Collected data:
# # #

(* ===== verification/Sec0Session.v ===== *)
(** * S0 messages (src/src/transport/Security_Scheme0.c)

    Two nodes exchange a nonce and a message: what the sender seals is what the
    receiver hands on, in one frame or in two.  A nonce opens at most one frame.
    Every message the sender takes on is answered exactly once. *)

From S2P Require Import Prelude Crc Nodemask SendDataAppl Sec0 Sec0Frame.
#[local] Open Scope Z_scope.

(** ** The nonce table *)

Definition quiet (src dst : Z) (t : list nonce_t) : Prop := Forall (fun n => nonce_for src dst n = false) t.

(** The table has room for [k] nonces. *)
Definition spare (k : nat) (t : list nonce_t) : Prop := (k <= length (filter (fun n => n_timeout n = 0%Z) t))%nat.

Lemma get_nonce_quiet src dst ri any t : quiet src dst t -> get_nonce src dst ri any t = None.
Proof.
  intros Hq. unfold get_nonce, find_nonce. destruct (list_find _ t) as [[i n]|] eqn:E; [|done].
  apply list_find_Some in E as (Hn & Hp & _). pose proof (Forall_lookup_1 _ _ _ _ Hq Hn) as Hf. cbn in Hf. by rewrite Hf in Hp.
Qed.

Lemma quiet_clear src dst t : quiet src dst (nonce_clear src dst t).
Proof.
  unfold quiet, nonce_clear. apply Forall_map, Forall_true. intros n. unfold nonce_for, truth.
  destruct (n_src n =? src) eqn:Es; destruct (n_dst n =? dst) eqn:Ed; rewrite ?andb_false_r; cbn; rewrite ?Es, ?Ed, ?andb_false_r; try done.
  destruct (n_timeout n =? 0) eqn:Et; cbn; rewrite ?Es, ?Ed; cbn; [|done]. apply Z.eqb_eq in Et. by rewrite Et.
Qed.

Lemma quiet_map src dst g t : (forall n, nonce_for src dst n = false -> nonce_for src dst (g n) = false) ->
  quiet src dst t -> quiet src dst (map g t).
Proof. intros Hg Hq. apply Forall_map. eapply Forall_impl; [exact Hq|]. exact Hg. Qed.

# # #

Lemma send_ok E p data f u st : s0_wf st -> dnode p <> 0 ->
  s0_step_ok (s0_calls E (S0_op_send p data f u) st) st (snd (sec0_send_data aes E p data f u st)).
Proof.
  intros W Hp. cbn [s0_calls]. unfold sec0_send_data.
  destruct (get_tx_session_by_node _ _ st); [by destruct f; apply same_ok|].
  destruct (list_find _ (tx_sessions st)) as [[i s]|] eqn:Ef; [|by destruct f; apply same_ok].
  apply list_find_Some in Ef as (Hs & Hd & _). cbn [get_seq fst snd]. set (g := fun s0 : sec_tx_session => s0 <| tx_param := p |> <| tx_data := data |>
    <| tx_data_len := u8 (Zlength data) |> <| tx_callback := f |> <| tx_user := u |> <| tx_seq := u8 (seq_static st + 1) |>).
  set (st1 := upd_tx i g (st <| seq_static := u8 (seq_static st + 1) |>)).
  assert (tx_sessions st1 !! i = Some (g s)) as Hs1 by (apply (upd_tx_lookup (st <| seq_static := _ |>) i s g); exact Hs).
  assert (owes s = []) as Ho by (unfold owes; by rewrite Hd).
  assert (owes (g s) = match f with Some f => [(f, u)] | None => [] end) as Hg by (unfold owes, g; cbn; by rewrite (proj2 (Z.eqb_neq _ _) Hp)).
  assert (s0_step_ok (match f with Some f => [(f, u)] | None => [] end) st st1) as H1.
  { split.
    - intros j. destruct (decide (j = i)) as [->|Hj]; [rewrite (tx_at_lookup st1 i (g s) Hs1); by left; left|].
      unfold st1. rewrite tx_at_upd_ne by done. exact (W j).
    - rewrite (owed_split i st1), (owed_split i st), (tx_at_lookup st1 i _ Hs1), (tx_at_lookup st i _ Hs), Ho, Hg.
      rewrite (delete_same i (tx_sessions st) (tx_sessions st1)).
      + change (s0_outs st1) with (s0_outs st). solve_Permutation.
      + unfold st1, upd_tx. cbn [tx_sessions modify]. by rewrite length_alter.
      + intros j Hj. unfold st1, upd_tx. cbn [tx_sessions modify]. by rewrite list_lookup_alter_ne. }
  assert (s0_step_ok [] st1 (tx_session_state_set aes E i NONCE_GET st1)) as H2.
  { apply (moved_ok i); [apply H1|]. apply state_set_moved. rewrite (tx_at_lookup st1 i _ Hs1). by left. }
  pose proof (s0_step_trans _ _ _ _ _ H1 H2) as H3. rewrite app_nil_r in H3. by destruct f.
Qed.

# # #

Work instructions: If a line of the data above contains "with", copy it out.

Task result:
  assert (owes (g s) = match f with Some f => [(f, u)] | None => [] end) as Hg by (unfold owes, g; cbn; by rewrite (proj2 (Z.eqb_neq _ _) Hp)).
  assert (s0_step_ok (match f with Some f => [(f, u)] | None => [] end) st st1) as H1.
      + change (s0_outs st1) with (s0_outs st). solve_Permutation.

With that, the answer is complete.